╭─ Information provided

(** * klusta.traces.waveform: waveform extraction and loading

    A shallow embedding of [klusta/traces/waveform.py] and the properties
    of it that the specification states.

    Conventions of the embedding.
    - Sample and channel indices are Python integers: [Z].  Indexing a
      numpy axis follows numpy: a negative index counts from the end, an
      index outside [-n, n) raises [IndexError].
    - Trace values are finite numbers and arithmetic on them is exact:
      amplitudes are rationals ([Q]), compared with [Qeq].  Rounding,
      overflow and non-finite trace values are outside the model.  The one
      non-finite value the code can produce from finite data, the [0/0] of
      [spike_sample_aligned], is modelled ([np_float]).
    - A two-dimensional array is its number of columns and its list of
      rows; [rect] says that every row has that many columns.
    - Python exceptions are the constructors of [exn]; a function that can
      raise returns in [result]. *)

From Stdlib Require Import ZArith QArith Qminmax Qround Qpower Lia Lqa List Bool.
From stdpp Require Import gmap list sorting strings.
Import ListNotations.

#[local] Set Warnings "-clear-no-such-hyp".
Local Open Scope Z_scope.

(** ** Exceptions and the result monad *)

Inductive exn : Type :=
| RuntimeError                      (* [raise RuntimeError()] of [_get_padded] *)
| DeadChannel (channel : Z)         (* [RuntimeError("Channel `{}` appears to be dead ...")] *)
| AssertionError
| IndexError
| ValueError
| InvalidTime (time_o ns : Z)       (* [ValueError("Invalid time {0:d}/{1:d}.")] *)
| AttributeError
| KeyError
| TypeError
| OverflowError
| NotImplementedError.

Inductive result (A : Type) : Type :=
| OK (a : A)
| Raise (e : exn).
Arguments OK {A} a.
Arguments Raise {A} e.

#[global] Instance result_ret : MRet result := fun A a => OK a.
#[global] Instance result_bind : MBind result := fun A B f m =>
  match m with
  | OK a => f a
  | Raise e => Raise e
  end.

Definition assert (b : bool) : result unit :=
  if b then OK tt else Raise AssertionError.

(** ** numpy and Python list primitives *)

(** [a[i]] on an axis of length [n]. *)
Definition np_index (n : nat) (i : Z) : result nat :=
  if (0 <=? i) && (i <? Z.of_nat n) then OK (Z.to_nat i)
  else if (- Z.of_nat n <=? i) && (i <? 0) then OK (Z.to_nat (i + Z.of_nat n))
  else Raise IndexError.

(** A slice bound [i] of [a[i:j]] on an axis of length [n]: negative bounds
    count from the end, and every bound is clamped to the axis. *)
Definition slice_bound (n : nat) (i : Z) : nat :=
  if i <? 0 then Z.to_nat (Z.max (i + Z.of_nat n) 0)
  else Z.to_nat (Z.min i (Z.of_nat n)).

(** [l[start:stop]]; [None] is an omitted bound. *)
Definition py_slice {A : Type} (l : list A) (start stop : option Z) : list A :=
  let n := length l in
  let a := from_option (slice_bound n) 0%nat start in
  let b := from_option (slice_bound n) n stop in
  take (b - a) (drop a l).

Record ndarray2 : Type := Array2 { shape1 : nat; rows : list (list Q) }.

Definition shape0 (a : ndarray2) : nat := length (rows a).

Definition rect (a : ndarray2) : Prop :=
  Forall (fun r => length r = shape1 a) (rows a).

(** [np.zeros((r, c))]; a negative dimension is a [ValueError]. *)
Definition np_zeros2 (r : Z) (c : nat) : result ndarray2 :=
  if r <? 0 then Raise ValueError
  else OK (Array2 c (replicate (Z.to_nat r) (replicate c 0%Q))).

(** [np.vstack((a, b))] of two arrays of the same width. *)
Definition np_vstack (a b : ndarray2) : ndarray2 :=
  Array2 (shape1 a) (rows a ++ rows b).

(** [a[start:stop]] along the first axis. *)
Definition slice_rows (a : ndarray2) (start stop : option Z) : ndarray2 :=
  Array2 (shape1 a) (py_slice (rows a) start stop).

(** ** Padding utility *)

Definition _get_padded (data : ndarray2) (start end_ : Z) : result ndarray2 :=
  let n := Z.of_nat (shape0 data) in
  if (start <? 0) && (end_ >=? n) then Raise RuntimeError
  else if start <? 0 then
    start_zeros ← np_zeros2 (- start) (shape1 data);
    mret (np_vstack start_zeros (slice_rows data None (Some end_)))
  else if end_ >? n then
    end_zeros ← np_zeros2 (end_ - n) (shape1 data);
    mret (np_vstack (slice_rows data (Some start) None) end_zeros)
  else mret (slice_rows data (Some start) (Some end_)).

(** The contract of the docstring: row [i] of [data] for an index inside the
    array, a row of zeros for an index outside, for [i] from [start] up to
    [end_]. *)
Definition padded_row (data : ndarray2) (i : Z) : list Q :=
  if (0 <=? i) && (i <? Z.of_nat (shape0 data))
  then default (replicate (shape1 data) 0%Q) (rows data !! Z.to_nat i)
  else replicate (shape1 data) 0%Q.

Definition padded_contract (data : ndarray2) (start end_ : Z) : ndarray2 :=
  Array2 (shape1 data)
         (map (fun k => padded_row data (start + Z.of_nat k))
              (seq 0 (Z.to_nat (end_ - start)))).

(** ** More numpy primitives *)

Fixpoint Qsum (l : list Q) : Q :=
  match l with
  | [] => 0%Q
  | x :: l' => (x + Qsum l')%Q
  end.

(** [np.sum(a)] of a two-dimensional array: the sum of all its entries. *)
Definition np_sum2 (a : list (list Q)) : Q := Qsum (map Qsum a).

(** [np.clip(x, lo, hi)], that is [minimum(maximum(x, lo), hi)]. *)
Definition np_clip (x lo hi : Q) : Q := Qmin (Qmax x lo) hi.

(** [l.min()] and [l.max()] of a one-dimensional integer array; numpy
    raises [ValueError] on an empty one. *)
Definition np_min (l : list Z) : result Z :=
  match l with
  | [] => Raise ValueError
  | x :: l' => OK (foldl Z.min x l')
  end.

Definition np_max (l : list Z) : result Z :=
  match l with
  | [] => Raise ValueError
  | x :: l' => OK (foldl Z.max x l')
  end.

(** [l[i]] for one integer index. *)
Definition np_getitem {A : Type} (l : list A) (i : Z) : result A :=
  k ← np_index (length l) i;
  match l !! k with
  | Some x => OK x
  | None => Raise IndexError
  end.

(** [l[idx]] for a list of integer indices (fancy indexing). *)
Fixpoint np_take {A : Type} (l : list A) (idx : list Z) : result (list A) :=
  match idx with
  | [] => OK []
  | i :: idx' =>
      x ← np_getitem l i;
      xs ← np_take l idx';
      mret (x :: xs)
  end.

(** [a[i, j]]. *)
Definition np_get2 (a : ndarray2) (i j : Z) : result Q :=
  r ← np_index (shape0 a) i;
  c ← np_index (shape1 a) j;
  match rows a !! r ≫= (fun row => row !! c) with
  | Some v => OK v
  | None => Raise IndexError
  end.

(** [a[ii, jj]] for two index arrays of the same length. *)
Fixpoint np_gather2 (a : ndarray2) (ij : list (Z * Z)) : result (list Q) :=
  match ij with
  | [] => OK []
  | (i, j) :: ij' =>
      v ← np_get2 a i j;
      vs ← np_gather2 a ij';
      mret (v :: vs)
  end.

(** [a[i, j] = v]. *)
Definition np_set2 (a : ndarray2) (i j : Z) (v : Q) : result ndarray2 :=
  r ← np_index (shape0 a) i;
  c ← np_index (shape1 a) j;
  mret (Array2 (shape1 a) (alter (fun row => <[c := v]> row) r (rows a))).

(** [a[ii, jj] = vs]: the assignments are made in order, so that the last
    value written to a position stays. *)
Fixpoint np_scatter2 (a : ndarray2) (ij : list (Z * Z)) (vs : list Q)
  : result ndarray2 :=
  match ij, vs with
  | (i, j) :: ij', v :: vs' =>
      a' ← np_set2 a i j v;
      np_scatter2 a' ij' vs'
  | _, _ => OK a
  end.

╰─

_Task requirements:_
Reproduce the lines of the entries above from the one with "Z.min x l')" to the one with "Z) : result A", both included, exactly and without any other line.

_The answer:_
  | x :: l' => OK (foldl Z.min x l')
  end.

Definition np_max (l : list Z) : result Z :=
  match l with
  | [] => Raise ValueError
  | x :: l' => OK (foldl Z.max x l')
  end.

(** [l[i]] for one integer index. *)
Definition np_getitem {A : Type} (l : list A) (i : Z) : result A :=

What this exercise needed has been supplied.